### [Exercise materials]
(** ** The claims on parsing and on the magic packet *)

(** C8.  For every MAC string of the format [XX-XX-XX-XX-XX-XX] (the
    strings matched by the regular expression), splitting at the hyphens
    gives six groups of two characters, and [ParseMacAddress] returns,
    in every build, having filled the six bytes of the address, whatever
    they held before, with the values of the groups in their written
    order; every byte lies between 0x00 and 0xFF, and the assertions of
    [ParseMacAddress] hold. *)
Theorem ParseMacAddress_bytes_are_groups (s : wstring) (macBytes : MacAddress) :
  mac_regex s = true ->
  length macBytes = 6%nat ->
  let groups := split_on dash s in
  let parsed := map group_value groups in
  ParseMacAddress s macBytes = Returned parsed
  /\ length groups = 6%nat
  /\ List.Forall (fun g => length g = 2%nat) groups
  /\ length parsed = 6%nat
  /\ List.Forall (fun b => 0x00 <= b <= 0xFF) parsed
  /\ ParseMacAddress_asserts s = true.
Proof.
  intros Hs Hlen groups parsed. subst groups parsed.
  destruct (mac_regex_inv s Hs)
    as (a0 & a1 & b0 & b1 & c0 & c1 & d0 & d1 & e0 & e1 & f0 & f1 & -> & HF).
  destruct (ParseMacAddress_mac_text _ _ _ _ _ _ _ _ _ _ _ _ HF macBytes Hlen)
    as [Hscan Hparse].
  rewrite Hparse, split_mac_text by assumption.
  repeat split.
  - repeat constructor.
  - now apply group_values_range.
  - unfold ParseMacAddress_asserts. now rewrite Hscan.
Qed.

End MacAddressText.

Lemma ParseMacAddress_bytes_are_groups_witness :
  mac_regex example_mac = true
  /\ length MacAddress_zero = 6%nat
  /\ ParseMacAddress example_mac MacAddress_zero
     = Returned (map group_value (split_on dash example_mac)).
Proof.
  split; [reflexivity|]. split; [reflexivity|].
  exact (proj1
    (ParseMacAddress_bytes_are_groups example_mac MacAddress_zero
       eq_refl eq_refl)).
Defined.

(** ** IPv4 validation *)

Section Octets.

Context {build : BuildSetup}.

(** The facts are checked on each of the ten digits. *)
Lemma digit_class_facts c : digit_class c = true -> digit_facts c.
Proof.
  intros Hc. unfold digit_class in Hc.
  apply existsb_exists in Hc as (d & Hin & Heq).
  apply Z.eqb_eq in Heq. subst d.
  assert (Hall : forallb digit_facts_check (L "0123456789") = true)
    by (vm_compute; reflexivity).
  pose proof (proj1 (forallb_forall _ _) Hall c Hin) as H.
  unfold digit_facts_check in H.
  repeat (apply andb_true_iff in H; destruct H as [H ?]).
  repeat match goal with
         | G : negb _ = true |- _ => apply negb_true_iff in G
         | G : (_ <=? _) = true |- _ => apply Z.leb_le in G
         | G : (digit_value _ =? _) = true |- _ => apply Z.eqb_eq in G
         end.
  constructor; try assumption. lia.
Qed.

Lemma digit_class_range c : digit_class c = (48 <=? c) && (c <=? 57).
Proof.
  apply eq_true_iff_eq.
  unfold digit_class.
  set (l := L _). vm_compute in l. subst l. cbn [existsb].
  rewrite !orb_true_iff, !andb_true_iff, !Z.leb_le, !Z.eqb_eq.
  split; [intros H; repeat (destruct H as [H | H]; [lia |]); discriminate | lia].
Qed.

(** On ASCII the digits of the library are the ten digits. *)
Lemma iswdigit_ascii c :
  ascii_unit c = true -> iswdigit c = digit_class c.
Proof.
  unfold ascii_unit, iswdigit. intros H.
  apply andb_true_iff in H as [_ H]. rewrite H.
  symmetry. apply digit_class_range.
Qed.

Lemma digit_class_ascii c : digit_class c = true -> ascii_unit c = true.
Proof.
  rewrite digit_class_range. unfold ascii_unit. intros H.
  apply andb_true_iff in H as [H1 H2].
  apply Z.leb_le in H1. apply Z.leb_le in H2.
  apply andb_true_iff. split; [apply Z.leb_le | apply Z.ltb_lt]; lia.
Qed.

Lemma forallb_digit_class_iswdigit o :
  forallb digit_class o = true -> forallb iswdigit o = true.
Proof.
  rewrite !forallb_forall. intros H c Hc.
  apply (digit_is_digit _ (digit_class_facts c (H c Hc))).
Qed.

Lemma forallb_iswdigit_ascii o :
  forallb ascii_unit o = true ->
  forallb iswdigit o = forallb digit_class o.
Proof.
  induction o as [|c o IH]; cbn [forallb]; [reflexivity|].
  intros H. apply andb_true_iff in H as [Hc Ho].
  now rewrite (iswdigit_ascii c Hc), (IH Ho).
Qed.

### [Work item]
Reproduce each line from the records that contains the word "digits".

### [Answer for this exercise]
(** The facts are checked on each of the ten digits. *)
(** On ASCII the digits of the library are the ten digits. *)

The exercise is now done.